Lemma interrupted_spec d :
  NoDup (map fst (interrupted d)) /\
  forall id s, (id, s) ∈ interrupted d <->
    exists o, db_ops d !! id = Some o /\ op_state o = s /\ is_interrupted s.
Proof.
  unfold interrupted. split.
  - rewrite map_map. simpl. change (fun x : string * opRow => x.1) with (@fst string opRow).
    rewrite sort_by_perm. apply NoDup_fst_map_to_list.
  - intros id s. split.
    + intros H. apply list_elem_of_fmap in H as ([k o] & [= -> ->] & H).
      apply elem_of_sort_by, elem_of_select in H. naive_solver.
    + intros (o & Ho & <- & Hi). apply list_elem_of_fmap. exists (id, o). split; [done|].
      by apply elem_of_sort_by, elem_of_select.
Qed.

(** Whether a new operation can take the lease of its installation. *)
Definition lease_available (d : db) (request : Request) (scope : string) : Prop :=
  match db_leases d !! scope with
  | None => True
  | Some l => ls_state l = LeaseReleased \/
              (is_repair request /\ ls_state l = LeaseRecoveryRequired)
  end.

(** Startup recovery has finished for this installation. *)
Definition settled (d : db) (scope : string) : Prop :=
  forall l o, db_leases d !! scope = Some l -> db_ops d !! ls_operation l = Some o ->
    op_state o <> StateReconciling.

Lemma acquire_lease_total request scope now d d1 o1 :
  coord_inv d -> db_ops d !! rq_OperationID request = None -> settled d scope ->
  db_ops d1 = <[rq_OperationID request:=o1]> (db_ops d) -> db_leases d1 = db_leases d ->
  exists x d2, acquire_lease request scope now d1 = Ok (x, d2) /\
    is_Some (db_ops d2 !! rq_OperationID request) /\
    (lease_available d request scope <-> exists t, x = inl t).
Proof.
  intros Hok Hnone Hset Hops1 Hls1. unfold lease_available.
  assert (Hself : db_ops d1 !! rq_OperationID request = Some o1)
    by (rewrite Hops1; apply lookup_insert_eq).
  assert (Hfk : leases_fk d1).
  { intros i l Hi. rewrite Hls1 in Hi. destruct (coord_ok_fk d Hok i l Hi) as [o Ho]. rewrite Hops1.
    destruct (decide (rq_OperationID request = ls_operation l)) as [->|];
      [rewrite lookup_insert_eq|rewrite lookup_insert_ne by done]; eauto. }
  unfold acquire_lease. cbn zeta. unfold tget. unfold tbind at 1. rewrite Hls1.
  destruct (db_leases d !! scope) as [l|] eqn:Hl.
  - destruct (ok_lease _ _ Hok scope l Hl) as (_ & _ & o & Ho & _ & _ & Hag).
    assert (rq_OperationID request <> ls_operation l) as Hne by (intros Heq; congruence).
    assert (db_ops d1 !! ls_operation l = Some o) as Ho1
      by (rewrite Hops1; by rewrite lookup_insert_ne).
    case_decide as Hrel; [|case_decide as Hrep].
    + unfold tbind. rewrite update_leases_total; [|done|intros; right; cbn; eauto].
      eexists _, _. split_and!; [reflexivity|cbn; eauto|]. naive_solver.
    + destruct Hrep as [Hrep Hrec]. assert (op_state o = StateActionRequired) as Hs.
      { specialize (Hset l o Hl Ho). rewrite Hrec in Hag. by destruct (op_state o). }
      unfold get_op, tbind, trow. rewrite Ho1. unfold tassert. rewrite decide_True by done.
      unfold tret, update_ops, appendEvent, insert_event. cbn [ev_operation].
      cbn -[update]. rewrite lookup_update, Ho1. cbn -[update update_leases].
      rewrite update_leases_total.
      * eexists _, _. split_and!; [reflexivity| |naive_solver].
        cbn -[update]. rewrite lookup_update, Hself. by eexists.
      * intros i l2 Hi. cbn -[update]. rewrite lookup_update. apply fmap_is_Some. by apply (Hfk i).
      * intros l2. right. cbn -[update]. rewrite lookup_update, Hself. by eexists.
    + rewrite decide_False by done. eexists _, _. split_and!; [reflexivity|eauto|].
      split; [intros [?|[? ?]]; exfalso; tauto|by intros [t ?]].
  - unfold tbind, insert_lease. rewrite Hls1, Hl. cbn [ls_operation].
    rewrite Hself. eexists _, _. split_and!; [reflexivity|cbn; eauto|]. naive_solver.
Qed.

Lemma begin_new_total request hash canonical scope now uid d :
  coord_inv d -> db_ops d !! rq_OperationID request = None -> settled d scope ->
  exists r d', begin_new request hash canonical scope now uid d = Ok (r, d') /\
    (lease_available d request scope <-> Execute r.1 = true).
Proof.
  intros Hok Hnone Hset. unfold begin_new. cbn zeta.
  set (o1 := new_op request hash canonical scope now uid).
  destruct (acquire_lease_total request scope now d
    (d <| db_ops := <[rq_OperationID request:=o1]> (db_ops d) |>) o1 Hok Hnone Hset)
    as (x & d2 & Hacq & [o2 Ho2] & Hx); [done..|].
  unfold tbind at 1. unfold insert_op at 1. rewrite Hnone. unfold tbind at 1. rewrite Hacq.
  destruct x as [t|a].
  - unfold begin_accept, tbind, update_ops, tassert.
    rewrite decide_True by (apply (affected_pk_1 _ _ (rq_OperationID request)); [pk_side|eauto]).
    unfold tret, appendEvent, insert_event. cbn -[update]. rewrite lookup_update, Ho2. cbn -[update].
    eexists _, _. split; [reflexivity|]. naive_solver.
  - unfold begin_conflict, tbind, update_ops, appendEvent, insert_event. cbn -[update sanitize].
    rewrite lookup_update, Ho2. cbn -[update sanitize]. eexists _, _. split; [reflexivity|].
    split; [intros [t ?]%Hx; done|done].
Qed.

══════

Retype only the lines above between the line with "(** Whether a" and the line with "forall l o, db_leases", counting those two lines as well, and keep every character as it is.

ANSWER SECTION:
(** Whether a new operation can take the lease of its installation. *)
Definition lease_available (d : db) (request : Request) (scope : string) : Prop :=
  match db_leases d !! scope with
  | None => True
  | Some l => ls_state l = LeaseReleased \/
              (is_repair request /\ ls_state l = LeaseRecoveryRequired)
  end.

(** Startup recovery has finished for this installation. *)
Definition settled (d : db) (scope : string) : Prop :=
  forall l o, db_leases d !! scope = Some l -> db_ops d !! ls_operation l = Some o ->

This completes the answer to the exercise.